■ Activity
Set down, please, exactly the lines below that run from the line with "tail : option addr;" to the line with "run loop, followed", both lines included.

---- Task data

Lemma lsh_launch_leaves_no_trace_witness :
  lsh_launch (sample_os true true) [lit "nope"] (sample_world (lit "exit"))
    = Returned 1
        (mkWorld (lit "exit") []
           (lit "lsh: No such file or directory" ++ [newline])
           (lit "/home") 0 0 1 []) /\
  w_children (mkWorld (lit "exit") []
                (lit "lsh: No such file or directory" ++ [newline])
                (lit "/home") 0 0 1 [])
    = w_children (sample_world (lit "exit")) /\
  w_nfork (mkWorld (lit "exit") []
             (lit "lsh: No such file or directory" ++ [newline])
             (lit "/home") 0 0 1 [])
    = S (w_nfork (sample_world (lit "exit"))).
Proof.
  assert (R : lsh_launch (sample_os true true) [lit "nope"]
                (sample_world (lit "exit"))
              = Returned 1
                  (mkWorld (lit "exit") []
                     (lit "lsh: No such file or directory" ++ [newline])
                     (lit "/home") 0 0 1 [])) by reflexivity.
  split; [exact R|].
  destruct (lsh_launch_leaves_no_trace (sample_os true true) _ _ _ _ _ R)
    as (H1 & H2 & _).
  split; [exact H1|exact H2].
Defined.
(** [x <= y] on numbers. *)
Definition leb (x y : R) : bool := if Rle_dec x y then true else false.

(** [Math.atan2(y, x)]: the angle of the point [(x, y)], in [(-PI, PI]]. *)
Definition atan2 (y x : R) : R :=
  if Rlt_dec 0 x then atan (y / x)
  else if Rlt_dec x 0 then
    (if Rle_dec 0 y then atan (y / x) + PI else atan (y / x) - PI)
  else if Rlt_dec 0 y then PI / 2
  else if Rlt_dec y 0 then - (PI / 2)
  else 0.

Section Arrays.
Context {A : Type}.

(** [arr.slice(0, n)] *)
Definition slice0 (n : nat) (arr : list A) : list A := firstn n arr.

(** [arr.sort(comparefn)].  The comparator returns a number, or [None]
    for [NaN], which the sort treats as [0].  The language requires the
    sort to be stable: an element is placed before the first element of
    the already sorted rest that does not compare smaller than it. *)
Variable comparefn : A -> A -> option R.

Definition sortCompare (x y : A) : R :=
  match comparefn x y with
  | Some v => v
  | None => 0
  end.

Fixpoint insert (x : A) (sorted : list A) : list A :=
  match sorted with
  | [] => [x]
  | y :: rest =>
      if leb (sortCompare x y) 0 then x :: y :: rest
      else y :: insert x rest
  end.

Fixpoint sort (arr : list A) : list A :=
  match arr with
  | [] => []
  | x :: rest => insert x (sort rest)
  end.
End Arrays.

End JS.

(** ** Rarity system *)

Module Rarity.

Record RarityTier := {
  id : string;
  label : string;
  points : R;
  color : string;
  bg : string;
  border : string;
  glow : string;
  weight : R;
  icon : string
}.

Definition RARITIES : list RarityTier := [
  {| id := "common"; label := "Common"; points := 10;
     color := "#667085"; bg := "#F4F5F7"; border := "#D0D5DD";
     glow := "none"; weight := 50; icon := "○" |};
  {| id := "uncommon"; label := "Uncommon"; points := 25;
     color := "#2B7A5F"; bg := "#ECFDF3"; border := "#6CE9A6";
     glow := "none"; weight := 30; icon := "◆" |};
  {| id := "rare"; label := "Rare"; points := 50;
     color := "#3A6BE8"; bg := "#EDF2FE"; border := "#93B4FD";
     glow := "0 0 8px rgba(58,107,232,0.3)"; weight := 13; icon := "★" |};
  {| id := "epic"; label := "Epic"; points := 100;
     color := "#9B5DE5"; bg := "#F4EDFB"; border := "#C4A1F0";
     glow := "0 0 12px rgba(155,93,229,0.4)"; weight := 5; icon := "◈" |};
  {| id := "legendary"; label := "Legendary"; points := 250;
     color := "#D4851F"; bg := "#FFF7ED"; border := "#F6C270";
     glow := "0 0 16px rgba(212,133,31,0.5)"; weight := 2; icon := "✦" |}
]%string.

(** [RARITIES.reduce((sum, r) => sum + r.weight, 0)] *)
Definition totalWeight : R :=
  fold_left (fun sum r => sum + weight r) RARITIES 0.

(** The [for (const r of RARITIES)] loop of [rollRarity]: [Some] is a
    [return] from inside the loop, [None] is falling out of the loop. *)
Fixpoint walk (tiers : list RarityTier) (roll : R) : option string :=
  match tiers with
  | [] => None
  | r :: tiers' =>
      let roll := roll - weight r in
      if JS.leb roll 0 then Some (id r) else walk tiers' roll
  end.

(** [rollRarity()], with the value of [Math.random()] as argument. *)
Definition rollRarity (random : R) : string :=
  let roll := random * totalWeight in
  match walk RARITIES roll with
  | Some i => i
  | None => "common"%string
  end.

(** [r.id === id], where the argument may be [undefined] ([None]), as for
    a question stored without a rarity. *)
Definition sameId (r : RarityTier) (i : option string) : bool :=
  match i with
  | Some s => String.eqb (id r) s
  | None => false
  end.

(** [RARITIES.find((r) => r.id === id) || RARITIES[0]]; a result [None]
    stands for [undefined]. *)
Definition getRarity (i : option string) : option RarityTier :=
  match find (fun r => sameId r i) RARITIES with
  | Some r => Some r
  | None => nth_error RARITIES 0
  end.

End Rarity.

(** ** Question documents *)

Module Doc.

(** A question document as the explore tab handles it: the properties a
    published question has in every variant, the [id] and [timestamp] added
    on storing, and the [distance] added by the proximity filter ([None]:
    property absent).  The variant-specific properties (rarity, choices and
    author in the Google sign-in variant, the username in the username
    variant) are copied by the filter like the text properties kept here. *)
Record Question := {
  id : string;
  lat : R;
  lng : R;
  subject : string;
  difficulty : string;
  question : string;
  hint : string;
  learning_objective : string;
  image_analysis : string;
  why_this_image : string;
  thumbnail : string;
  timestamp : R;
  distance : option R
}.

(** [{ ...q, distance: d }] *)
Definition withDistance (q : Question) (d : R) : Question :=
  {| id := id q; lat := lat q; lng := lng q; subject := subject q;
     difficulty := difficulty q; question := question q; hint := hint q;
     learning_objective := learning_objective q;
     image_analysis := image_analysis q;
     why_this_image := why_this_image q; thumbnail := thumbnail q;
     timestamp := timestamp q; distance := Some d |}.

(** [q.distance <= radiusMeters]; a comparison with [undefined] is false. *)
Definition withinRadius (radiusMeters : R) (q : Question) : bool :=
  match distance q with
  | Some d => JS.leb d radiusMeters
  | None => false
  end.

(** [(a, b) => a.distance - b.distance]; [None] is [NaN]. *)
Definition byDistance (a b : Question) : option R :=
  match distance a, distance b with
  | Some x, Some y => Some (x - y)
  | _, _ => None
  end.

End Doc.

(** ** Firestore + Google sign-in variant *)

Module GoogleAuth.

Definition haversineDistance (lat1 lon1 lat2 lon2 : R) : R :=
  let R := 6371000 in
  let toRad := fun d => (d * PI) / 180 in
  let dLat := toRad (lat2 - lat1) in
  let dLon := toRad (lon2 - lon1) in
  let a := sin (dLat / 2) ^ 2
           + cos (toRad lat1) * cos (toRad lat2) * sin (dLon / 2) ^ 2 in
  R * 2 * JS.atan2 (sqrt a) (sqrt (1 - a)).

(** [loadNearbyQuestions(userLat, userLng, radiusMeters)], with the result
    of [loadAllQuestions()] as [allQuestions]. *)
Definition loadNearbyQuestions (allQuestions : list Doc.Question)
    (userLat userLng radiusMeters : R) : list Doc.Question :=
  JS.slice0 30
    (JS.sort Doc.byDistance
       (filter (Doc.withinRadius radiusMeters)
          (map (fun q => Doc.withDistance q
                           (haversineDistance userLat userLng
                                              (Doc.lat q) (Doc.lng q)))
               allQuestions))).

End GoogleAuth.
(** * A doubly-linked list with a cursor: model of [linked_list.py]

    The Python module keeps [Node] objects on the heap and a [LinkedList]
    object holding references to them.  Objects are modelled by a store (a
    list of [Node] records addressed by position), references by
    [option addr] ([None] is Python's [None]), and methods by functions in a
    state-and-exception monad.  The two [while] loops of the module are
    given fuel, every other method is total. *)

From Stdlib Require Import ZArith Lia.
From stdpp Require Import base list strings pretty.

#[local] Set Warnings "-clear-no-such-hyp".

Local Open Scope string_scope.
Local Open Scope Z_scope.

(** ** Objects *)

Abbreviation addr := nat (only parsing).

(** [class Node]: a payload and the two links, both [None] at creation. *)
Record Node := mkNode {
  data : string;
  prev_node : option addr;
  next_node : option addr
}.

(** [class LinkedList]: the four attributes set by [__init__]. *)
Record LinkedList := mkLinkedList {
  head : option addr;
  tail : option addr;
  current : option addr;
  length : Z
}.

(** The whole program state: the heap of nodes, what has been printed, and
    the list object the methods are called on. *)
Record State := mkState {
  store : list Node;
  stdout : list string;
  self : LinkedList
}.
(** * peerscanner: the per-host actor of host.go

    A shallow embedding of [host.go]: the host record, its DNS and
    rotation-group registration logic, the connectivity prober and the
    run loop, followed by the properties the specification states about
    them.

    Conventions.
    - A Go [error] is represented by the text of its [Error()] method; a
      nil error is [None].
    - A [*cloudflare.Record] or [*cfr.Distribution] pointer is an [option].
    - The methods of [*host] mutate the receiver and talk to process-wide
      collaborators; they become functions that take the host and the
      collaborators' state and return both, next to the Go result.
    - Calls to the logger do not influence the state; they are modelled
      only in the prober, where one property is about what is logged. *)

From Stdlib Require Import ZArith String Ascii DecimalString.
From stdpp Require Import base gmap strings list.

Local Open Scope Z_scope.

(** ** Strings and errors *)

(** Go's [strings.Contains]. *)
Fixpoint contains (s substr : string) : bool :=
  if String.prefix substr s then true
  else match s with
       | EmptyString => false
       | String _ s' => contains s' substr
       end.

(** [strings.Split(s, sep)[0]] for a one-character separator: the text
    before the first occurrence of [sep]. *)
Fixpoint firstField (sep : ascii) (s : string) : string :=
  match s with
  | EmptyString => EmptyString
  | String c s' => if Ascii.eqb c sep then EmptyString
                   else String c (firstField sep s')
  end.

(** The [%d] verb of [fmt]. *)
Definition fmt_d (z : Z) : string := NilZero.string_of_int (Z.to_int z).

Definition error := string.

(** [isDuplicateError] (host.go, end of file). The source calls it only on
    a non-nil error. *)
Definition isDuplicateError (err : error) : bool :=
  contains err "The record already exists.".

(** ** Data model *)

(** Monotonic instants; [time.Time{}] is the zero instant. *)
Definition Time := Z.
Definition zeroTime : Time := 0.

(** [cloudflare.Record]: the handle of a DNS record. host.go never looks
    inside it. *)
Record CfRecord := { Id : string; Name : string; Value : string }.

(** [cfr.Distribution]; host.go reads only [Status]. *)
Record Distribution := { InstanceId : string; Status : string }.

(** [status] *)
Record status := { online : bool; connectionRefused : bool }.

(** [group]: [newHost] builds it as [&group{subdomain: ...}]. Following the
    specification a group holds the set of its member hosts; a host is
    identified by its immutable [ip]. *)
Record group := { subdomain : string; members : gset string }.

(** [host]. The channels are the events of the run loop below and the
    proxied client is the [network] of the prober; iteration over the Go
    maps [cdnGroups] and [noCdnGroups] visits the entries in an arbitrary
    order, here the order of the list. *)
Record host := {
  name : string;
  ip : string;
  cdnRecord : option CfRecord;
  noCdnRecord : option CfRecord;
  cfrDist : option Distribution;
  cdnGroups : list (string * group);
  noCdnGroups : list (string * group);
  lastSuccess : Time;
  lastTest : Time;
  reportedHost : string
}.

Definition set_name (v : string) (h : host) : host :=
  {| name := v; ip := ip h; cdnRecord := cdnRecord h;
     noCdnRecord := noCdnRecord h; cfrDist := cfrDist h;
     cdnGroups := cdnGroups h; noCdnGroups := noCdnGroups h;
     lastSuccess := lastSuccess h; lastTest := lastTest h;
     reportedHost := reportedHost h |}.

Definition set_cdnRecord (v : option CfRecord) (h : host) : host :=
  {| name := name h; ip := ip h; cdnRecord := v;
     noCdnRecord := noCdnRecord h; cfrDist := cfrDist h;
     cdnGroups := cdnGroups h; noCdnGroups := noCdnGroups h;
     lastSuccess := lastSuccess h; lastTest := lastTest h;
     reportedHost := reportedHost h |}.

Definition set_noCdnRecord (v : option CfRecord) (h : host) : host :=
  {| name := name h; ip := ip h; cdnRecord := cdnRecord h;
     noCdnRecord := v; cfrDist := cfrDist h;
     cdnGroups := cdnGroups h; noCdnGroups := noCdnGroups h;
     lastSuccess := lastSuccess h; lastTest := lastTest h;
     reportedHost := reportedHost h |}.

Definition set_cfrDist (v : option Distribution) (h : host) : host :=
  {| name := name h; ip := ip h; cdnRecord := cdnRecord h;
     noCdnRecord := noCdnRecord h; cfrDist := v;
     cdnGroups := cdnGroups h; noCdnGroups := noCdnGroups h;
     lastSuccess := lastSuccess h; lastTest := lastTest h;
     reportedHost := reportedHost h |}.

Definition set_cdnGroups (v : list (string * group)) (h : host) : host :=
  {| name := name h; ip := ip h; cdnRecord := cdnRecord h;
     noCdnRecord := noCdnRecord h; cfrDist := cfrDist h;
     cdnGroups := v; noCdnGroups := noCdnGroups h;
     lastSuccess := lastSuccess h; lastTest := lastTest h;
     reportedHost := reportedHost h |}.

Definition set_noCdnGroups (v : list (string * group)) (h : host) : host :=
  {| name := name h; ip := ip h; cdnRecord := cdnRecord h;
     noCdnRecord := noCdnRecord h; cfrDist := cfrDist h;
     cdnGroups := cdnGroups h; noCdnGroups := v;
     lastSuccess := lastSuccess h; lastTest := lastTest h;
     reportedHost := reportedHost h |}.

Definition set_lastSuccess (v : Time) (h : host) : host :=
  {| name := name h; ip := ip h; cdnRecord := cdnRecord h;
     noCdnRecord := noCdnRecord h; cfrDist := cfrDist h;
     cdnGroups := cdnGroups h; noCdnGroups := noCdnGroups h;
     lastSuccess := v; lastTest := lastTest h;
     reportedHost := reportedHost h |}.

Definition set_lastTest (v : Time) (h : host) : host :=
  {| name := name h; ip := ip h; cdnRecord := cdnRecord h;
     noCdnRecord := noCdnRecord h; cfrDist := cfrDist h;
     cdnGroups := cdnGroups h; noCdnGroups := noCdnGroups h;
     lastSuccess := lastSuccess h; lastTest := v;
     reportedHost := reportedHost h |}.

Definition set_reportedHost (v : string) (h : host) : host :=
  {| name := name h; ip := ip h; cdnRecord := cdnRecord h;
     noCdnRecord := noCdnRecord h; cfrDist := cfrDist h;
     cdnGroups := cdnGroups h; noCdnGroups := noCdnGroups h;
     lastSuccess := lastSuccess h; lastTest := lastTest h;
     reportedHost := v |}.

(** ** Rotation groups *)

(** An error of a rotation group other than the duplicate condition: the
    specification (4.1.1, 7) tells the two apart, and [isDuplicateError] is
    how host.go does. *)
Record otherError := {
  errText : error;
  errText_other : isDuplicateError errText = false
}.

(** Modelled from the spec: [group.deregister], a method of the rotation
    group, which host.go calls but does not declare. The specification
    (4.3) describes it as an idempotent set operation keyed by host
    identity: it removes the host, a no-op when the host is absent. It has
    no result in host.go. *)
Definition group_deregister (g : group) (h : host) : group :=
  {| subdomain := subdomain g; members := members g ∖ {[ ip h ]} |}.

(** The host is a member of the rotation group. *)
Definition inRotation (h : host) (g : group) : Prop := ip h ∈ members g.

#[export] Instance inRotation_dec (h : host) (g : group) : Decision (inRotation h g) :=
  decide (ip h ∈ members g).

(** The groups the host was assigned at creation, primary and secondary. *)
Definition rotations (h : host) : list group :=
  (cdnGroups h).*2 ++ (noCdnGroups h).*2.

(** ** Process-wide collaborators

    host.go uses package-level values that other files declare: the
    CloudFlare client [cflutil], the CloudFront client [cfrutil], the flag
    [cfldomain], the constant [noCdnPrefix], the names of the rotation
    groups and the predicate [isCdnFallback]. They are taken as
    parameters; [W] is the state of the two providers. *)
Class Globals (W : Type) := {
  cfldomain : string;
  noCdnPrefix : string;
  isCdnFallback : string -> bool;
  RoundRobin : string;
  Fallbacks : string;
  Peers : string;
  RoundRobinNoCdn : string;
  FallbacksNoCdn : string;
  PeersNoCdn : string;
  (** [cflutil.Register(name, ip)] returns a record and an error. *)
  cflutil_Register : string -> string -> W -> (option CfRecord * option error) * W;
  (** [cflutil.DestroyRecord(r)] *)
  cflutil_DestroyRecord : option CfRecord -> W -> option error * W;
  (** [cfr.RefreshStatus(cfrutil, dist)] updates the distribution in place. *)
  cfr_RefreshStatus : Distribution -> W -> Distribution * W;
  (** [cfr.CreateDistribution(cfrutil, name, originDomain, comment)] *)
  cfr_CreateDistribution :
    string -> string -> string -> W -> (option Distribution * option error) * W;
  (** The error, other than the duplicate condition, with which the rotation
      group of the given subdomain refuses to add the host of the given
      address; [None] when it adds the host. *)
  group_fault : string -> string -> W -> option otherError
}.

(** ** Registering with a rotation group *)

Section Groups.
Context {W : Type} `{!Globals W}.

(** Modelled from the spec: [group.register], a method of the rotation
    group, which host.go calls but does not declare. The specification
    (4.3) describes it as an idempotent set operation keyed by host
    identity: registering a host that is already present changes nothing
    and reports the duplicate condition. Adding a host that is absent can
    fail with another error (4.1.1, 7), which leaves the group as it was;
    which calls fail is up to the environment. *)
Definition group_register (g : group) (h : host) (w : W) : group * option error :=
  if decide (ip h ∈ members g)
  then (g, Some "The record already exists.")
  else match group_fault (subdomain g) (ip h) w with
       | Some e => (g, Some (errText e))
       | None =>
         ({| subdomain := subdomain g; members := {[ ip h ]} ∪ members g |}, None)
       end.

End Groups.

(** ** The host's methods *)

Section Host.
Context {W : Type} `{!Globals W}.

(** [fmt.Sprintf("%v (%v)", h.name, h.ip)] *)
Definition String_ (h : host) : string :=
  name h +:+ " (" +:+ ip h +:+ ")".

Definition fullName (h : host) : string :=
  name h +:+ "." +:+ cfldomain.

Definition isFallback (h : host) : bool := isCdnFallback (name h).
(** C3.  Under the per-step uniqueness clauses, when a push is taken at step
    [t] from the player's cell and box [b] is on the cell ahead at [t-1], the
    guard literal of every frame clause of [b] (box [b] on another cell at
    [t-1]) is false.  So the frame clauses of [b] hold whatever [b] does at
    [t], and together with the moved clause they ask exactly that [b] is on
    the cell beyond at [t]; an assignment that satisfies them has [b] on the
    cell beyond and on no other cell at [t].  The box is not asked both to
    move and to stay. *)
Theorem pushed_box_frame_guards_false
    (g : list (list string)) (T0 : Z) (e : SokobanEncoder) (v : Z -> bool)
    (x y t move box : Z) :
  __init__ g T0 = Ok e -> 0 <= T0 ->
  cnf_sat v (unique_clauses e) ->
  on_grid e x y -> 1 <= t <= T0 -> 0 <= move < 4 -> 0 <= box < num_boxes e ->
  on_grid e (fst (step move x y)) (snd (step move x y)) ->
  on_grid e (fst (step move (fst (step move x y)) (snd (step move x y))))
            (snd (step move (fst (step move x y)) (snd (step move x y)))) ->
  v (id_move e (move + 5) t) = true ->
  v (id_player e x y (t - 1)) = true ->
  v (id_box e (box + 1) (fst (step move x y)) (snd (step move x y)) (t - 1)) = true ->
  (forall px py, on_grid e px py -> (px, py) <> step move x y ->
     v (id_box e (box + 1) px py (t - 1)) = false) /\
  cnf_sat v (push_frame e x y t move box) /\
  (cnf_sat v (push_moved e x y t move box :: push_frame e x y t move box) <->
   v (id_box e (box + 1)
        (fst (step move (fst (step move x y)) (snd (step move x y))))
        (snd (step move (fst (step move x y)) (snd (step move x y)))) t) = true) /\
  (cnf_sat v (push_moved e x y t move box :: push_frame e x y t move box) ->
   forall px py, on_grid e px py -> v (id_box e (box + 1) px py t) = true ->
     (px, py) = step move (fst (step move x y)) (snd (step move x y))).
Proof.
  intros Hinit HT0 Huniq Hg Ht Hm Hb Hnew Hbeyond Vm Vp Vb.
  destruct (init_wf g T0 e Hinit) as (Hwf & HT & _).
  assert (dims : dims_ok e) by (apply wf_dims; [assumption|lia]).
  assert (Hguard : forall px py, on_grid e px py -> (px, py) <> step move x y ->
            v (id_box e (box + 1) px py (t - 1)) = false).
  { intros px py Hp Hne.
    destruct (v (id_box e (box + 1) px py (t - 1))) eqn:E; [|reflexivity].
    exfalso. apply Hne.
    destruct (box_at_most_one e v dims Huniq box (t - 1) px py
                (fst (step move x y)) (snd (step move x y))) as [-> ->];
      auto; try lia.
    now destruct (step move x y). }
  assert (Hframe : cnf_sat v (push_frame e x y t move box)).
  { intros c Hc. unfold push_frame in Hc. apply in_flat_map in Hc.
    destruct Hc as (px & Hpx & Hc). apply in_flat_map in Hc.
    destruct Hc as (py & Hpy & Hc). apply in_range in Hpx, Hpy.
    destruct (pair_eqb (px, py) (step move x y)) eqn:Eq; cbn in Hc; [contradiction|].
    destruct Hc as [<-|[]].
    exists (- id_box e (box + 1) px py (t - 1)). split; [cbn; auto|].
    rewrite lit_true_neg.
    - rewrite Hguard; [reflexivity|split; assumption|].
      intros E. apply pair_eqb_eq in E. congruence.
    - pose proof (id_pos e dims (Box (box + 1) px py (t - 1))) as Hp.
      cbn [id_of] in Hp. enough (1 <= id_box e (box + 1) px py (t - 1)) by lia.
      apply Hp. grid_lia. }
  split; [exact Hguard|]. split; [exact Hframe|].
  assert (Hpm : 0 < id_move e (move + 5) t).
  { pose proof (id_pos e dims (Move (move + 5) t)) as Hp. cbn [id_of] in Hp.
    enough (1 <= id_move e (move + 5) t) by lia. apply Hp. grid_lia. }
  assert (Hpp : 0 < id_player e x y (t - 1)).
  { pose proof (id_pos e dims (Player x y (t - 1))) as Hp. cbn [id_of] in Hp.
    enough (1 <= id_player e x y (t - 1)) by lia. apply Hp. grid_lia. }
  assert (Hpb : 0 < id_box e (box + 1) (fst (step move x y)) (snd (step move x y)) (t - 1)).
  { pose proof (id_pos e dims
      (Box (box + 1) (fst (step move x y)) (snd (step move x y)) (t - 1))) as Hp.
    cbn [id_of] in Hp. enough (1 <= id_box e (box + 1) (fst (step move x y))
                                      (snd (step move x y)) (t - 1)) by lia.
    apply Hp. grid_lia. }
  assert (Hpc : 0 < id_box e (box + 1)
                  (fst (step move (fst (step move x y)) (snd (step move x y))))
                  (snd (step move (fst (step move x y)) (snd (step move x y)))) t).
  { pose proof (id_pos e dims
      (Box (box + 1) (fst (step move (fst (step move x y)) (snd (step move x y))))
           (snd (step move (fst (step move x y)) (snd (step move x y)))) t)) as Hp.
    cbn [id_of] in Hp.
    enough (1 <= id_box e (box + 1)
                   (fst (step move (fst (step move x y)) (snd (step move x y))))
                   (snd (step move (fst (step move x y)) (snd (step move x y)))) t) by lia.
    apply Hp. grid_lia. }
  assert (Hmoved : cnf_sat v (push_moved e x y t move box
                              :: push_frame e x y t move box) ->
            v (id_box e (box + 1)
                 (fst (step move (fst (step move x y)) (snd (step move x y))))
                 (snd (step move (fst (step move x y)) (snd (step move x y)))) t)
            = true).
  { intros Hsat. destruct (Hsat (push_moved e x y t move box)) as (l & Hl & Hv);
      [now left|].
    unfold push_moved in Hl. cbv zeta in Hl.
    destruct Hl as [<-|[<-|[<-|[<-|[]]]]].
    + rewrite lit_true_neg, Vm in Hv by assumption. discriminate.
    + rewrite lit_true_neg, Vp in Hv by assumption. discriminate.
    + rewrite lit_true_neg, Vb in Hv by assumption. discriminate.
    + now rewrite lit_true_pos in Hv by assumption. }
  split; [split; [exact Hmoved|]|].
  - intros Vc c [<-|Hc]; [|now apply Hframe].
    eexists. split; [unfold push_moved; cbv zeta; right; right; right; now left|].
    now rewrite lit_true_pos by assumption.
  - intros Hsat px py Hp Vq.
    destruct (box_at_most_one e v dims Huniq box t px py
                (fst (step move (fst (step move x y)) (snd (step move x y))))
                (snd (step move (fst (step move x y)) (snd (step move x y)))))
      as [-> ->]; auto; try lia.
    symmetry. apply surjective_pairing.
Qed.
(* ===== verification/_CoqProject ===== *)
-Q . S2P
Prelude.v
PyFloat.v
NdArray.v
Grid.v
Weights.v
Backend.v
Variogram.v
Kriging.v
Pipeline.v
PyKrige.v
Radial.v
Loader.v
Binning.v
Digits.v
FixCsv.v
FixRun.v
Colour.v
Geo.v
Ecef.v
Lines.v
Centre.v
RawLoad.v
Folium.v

--------

■ Result of the task
  tail : option addr;
  current : option addr;
  length : Z
}.

(** The whole program state: the heap of nodes, what has been printed, and
    the list object the methods are called on. *)
Record State := mkState {
  store : list Node;
  stdout : list string;
  self : LinkedList
}.
(** * peerscanner: the per-host actor of host.go

    A shallow embedding of [host.go]: the host record, its DNS and
    rotation-group registration logic, the connectivity prober and the
    run loop, followed by the properties the specification states about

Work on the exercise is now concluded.